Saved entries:
•••••
(* ===== verification/PluginManager.v ===== *)
(** Running plugins: the registry of [crates/plugins/src/lib.rs], the manager of
    [manager.rs] and the extension points of [extension.rs].

    The start and stop hooks of a plugin belong to the application: they act on
    a world [W] and may fail with an [E]. An operation runs from its state and
    world to a result, with [None] for a panic; the manager's are modelled as
    one caller at a time makes them, since the lock is not held over the hooks. *)
From Stdlib Require Import Ascii String.
From Stdlib Require Import ZArith NArith List Lia Sorting.Sorted Sorting.Permutation.
From stdpp Require Import base decidable list gmap.
From S2P Require Import Prelude Str Order Closure Kahn Plugins.

Inductive PluginState : Type := Loaded | Started | Stopped | Failed.

#[export] Instance PluginState_eq_dec : EqDecision PluginState.
Proof. solve_decision. Defined.

Definition as_str (s : PluginState) : str :=
  match s with
  | Loaded => lit "LOADED" | Started => lit "STARTED" | Stopped => lit "STOPPED" | Failed => lit "FAILED"
  end.

Inductive PluginError (E : Type) : Type :=
| Start (name : str) (source : E)
| Stop (name : str) (source : E)
| Resolution (e : ResolutionError)
| Aggregate (errors : list (PluginError E)).
Arguments Start {E} name source.
Arguments Stop {E} name source.
Arguments Resolution {E} e.
Arguments Aggregate {E} errors.

Section Plugins.
Context {W E : Type}.

Record Plugin : Type := mkPlugin {
  name : str;
  depends_on : list str;
  start : W -> Result unit E * W;
  stop : W -> Result unit E * W
}.

(** * The registry *)

Record Registry : Type := mkRegistry {
  plugins : list Plugin;
  started : list Plugin;
  states : gmap str PluginState
}.

Definition registry_new : Registry := mkRegistry [] [] ∅.

(** The slot of the first plugin of that name, else a new one. *)
Fixpoint replace_or_push (p : Plugin) (l : list Plugin) : list Plugin :=
  match l with
  | [] => [p]
  | q :: l => if str_eqb (name q) (name p) then p :: l else q :: replace_or_push p l
  end.

Definition register (p : Plugin) (r : Registry) : Registry :=
  mkRegistry (replace_or_push p (plugins r)) (started r) (<[name p := Loaded]> (states r)).

Definition names (r : Registry) : list str := map name (plugins r).
Definition state (nm : str) (r : Registry) : option PluginState := states r !! nm.

(** The loop of [stop_started], from the last plugin back, with the errors and
    the states so far. *)
Fixpoint stop_loop (l : list Plugin) (errors : list (PluginError E)) (st : gmap str PluginState) (w : W)
  : list (PluginError E) * gmap str PluginState * W :=
  match l with
  | [] => (errors, st, w)
  | p :: l =>
      match stop p w with
      | (Err err, w) => stop_loop l (errors ++ [Stop (name p) err]) (<[name p := Failed]> st) w
      | (Ok _, w) => stop_loop l errors (<[name p := Stopped]> st) w
      end
  end.

Definition stop_started (started : list Plugin) (st : gmap str PluginState) (w : W)
  : option (PluginError E) * gmap str PluginState * W :=
  let '(errors, st, w) := stop_loop (rev started) [] st w in
  (match errors with
   | [] => None
   | [e] => Some e
   | _ => Some (Aggregate errors)
   end, st, w).

(** The start error joined with those of the rollback. *)
Definition joined_error (start_err : PluginError E) (stop_err : option (PluginError E)) : PluginError E :=
  match stop_err with
  | None => start_err
  | Some (Aggregate stops) => Aggregate (start_err :: stops)
  | Some stop_err => Aggregate [start_err; stop_err]
  end.

Fixpoint start_loop (snapshot : list Plugin) (order : list nat) (started : list Plugin)
    (st : gmap str PluginState) (w : W)
  : option (Result unit (PluginError E) * list Plugin * gmap str PluginState * W) :=
  match order with
  | [] => Some (Ok tt, started, st, w)
  | idx :: order =>
      match snapshot !! idx with
      | None => None
      | Some p =>
          match start p w with
          | (Err err, w) =>
              let '(stop_err, st, w) := stop_started started (<[name p := Failed]> st) w in
              Some (Err (joined_error (Start (name p) err) stop_err), [], st, w)
          | (Ok _, w) => start_loop snapshot order (started ++ [p]) (<[name p := Started]> st) w
          end
      end
  end.

Definition registry_start_all (r : Registry) (w : W) : option (Result unit (PluginError E) * Registry * W) :=
  let snapshot := plugins r in
  match topological_order (map (fun p => (name p, depends_on p)) snapshot) with
  | Err e => Some (Err (Resolution e), mkRegistry (plugins r) [] (states r), w)
  | Ok order =>
      '(res, started, st, w) ← start_loop snapshot order [] (states r) w;
      Some (res, mkRegistry (plugins r) started st, w)
  end.

Definition registry_stop_all (r : Registry) (w : W) : Result unit (PluginError E) * Registry * W :=
  let '(err, st, w) := stop_started (started r) (states r) w in
  (match err with None => Ok tt | Some e => Err e end, mkRegistry (plugins r) [] st, w).

(** * The manager *)

Record PluginDescriptor : Type := mkDescriptor {
  d_id : str;
  d_depends_on : list str;
  d_state : PluginState;
  loaded_at : Z;
  last_state_change : Z;
  failed_reason : option str
}.

Record Entry : Type := mkEntry { plugin : Plugin; descriptor : PluginDescriptor }.

Record Inner : Type := mkInner {
  entries : gmap str Entry;
  order : list str;
  all_started : bool
}.

Definition manager_new : Inner := mkInner ∅ [] false.

(** [Utc::now], read off the world, and a hook error's text. *)
Variable utc_now : W -> Z.
Variable error_text : E -> str.

Definition add (p : Plugin) (m : Inner) (w : W) : Inner :=
  let now := utc_now w in
  let order := if decide (is_Some (entries m !! name p)) then order m else order m ++ [name p] in
  mkInner (<[name p := mkEntry p (mkDescriptor (name p) (depends_on p) Loaded now now None)]> (entries m))
          order (all_started m).

Definition get_plugin (id : str) (m : Inner) : option PluginDescriptor := descriptor <$> entries m !! id.
Definition list_plugins (m : Inner) : list PluginDescriptor := omap (fun id => get_plugin id m) (order m).

Definition nodes (m : Inner) : list (str * list str) :=
  omap (fun id => (fun e => (id, d_depends_on (descriptor e))) <$> entries m !! id) (order m).

(** The indices are into the nodes; one out of range would panic. *)
Definition full_order (m : Inner) : option (Result (list str) ResolutionError) :=
  match topological_order (nodes m) with
  | Err e => Some (Err e)
  | Ok order => Ok <$> mapM (fun i => fst <$> nodes m !! i) order
  end.

Definition depends_of (m : Inner) (id : str) : list str :=
  match entries m !! id with Some e => d_depends_on (descriptor e) | None => [] end.

(** The loop over the queue, which is popped at its end: [queue.extend] puts
    the names in front of the stack, the last one first. *)
Definition deps_loop (fuel : nat) (m : Inner) : list str -> gset str -> option (gset str) :=
  walk (fun dep => rev (depends_of m dep)) fuel.

(** All the dependency names there are bound the pushes. *)
Definition deps_total (m : Inner) : nat :=
  sum_list_with (fun id => List.length (depends_of m id)) (map fst (map_to_list (entries m))).

Definition transitive_deps (m : Inner) (id : str) : option (gset str) :=
  deps_loop (S (List.length (depends_of m id) + deps_total m)) m (rev (depends_of m id)) ∅.

(** One sweep over the entries: what it adds, and whether it added anything. *)
Fixpoint sweep (id : str) (es : list (str * Entry)) (dependents : gset str) (changed : bool) : gset str * bool :=
  match es with
  | [] => (dependents, changed)
  | (_, entry) :: es =>
      let pid := d_id (descriptor entry) in
      if decide (pid ∈ dependents) then sweep id es dependents changed
      else
        let deps := d_depends_on (descriptor entry) in
        if bool_decide (id ∈ deps) || existsb (fun d => bool_decide (d ∈ dependents)) deps
        then sweep id es ({[pid]} ∪ dependents) true
        else sweep id es dependents changed
  end.

Fixpoint dependents_loop (fuel : nat) (m : Inner) (id : str) (dependents : gset str) : option (gset str) :=
  match fuel with
  | O => None
  | S fuel =>
      let '(dependents, changed) := sweep id (map_to_list (entries m)) dependents false in
      if changed then dependents_loop fuel m id dependents else Some dependents
  end.

(** Every sweep but the last adds an entry. *)
Definition transitive_dependents (m : Inner) (id : str) : option (gset str) :=
  dependents_loop (S (S (size (entries m)))) m id ∅.

Definition transition (s : PluginState) (reason : option str) (now : Z) (e : Entry) : Entry :=
  let d := descriptor e in
  mkEntry (plugin e) (mkDescriptor (d_id d) (d_depends_on d) s (loaded_at d) now reason).

(** [if let Some(entry) = entries.get_mut(id)]. *)
Definition set_state (id : str) (s : PluginState) (reason : option str) (m : Inner) (w : W) : Inner :=
  mkInner (alter (transition s reason (utc_now w)) id (entries m)) (order m) (all_started m).

Definition set_started (b : bool) (m : Inner) : Inner := mkInner (entries m) (order m) b.

Fixpoint run_start (ids : list str) (m : Inner) (w : W) : Result unit (PluginError E) * Inner * W :=
  match ids with
  | [] => (Ok tt, m, w)
  | id :: ids =>
      match entries m !! id with
      | None => run_start ids m w
      | Some e =>
          if decide (d_state (descriptor e) = Started) then run_start ids m w
          else
            match start (plugin e) w with
            | (Err err, w) => (Err (Start id err), set_state id Failed (Some (error_text err)) m w, w)
            | (Ok _, w) => run_start ids (set_state id Started None m w) w
            end
      end
  end.

Fixpoint run_stop (ids : list str) (m : Inner) (w : W) : Result unit (PluginError E) * Inner * W :=
  match ids with
  | [] => (Ok tt, m, w)
  | id :: ids =>
      match entries m !! id with
      | None => run_stop ids m w
      | Some e =>
          if decide (d_state (descriptor e) = Stopped \/ d_state (descriptor e) = Loaded) then run_stop ids m w
          else
            match stop (plugin e) w with
            | (Err err, w) => (Err (Stop id err), set_state id Failed (Some (error_text err)) m w, w)
            | (Ok _, w) => run_stop ids (set_state id Stopped None m w) w
            end
      end
  end.

Definition unknown (id : str) : PluginError E := Resolution (MissingDependency id id).

Definition start_plugin (id : str) (m : Inner) (w : W) : option (Result unit (PluginError E) * Inner * W) :=
  match entries m !! id with
  | None => Some (Err (unknown id), m, w)
  | Some _ =>
      full ← full_order m;
      match full with
      | Err e => Some (Err (Resolution e), m, w)
      | Ok full =>
          deps ← transitive_deps m id;
          Some (run_start (List.filter (fun pid => bool_decide (pid ∈ ({[id]} ∪ deps : gset str))) full) m w)
      end
  end.

Definition stop_plugin (id : str) (m : Inner) (w : W) : option (Result unit (PluginError E) * Inner * W) :=
  match entries m !! id with
  | None => Some (Err (unknown id), m, w)
  | Some _ =>
      full ← full_order m;
      match full with
      | Err e => Some (Err (Resolution e), m, w)
      | Ok full =>
          deps ← transitive_dependents m id;
          Some (run_stop (List.filter (fun pid => bool_decide (pid ∈ ({[id]} ∪ deps : gset str))) (rev full)) m w)
      end
  end.

Definition start_all (m : Inner) (w : W) : option (Result unit (PluginError E) * Inner * W) :=
  if all_started m then Some (Ok tt, m, w)
  else
    full ← full_order m;
    match full with
    | Err e => Some (Err (Resolution e), m, w)
    | Ok full =>
        match run_start full m w with
        | (Err e, m, w) => Some (Err e, m, w)
        | (Ok _, m, w) => Some (Ok tt, set_started true m, w)
        end
    end.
•••••
YOUR OBJECTIVE:
For this exercise, repeat exactly the lines of the data above from the one with "all_started : bool" down to the one with "let now := utc_now w in", both end lines included.

SOLUTION:
  all_started : bool
}.

Definition manager_new : Inner := mkInner ∅ [] false.

(** [Utc::now], read off the world, and a hook error's text. *)
Variable utc_now : W -> Z.
Variable error_text : E -> str.

Definition add (p : Plugin) (m : Inner) (w : W) : Inner :=
  let now := utc_now w in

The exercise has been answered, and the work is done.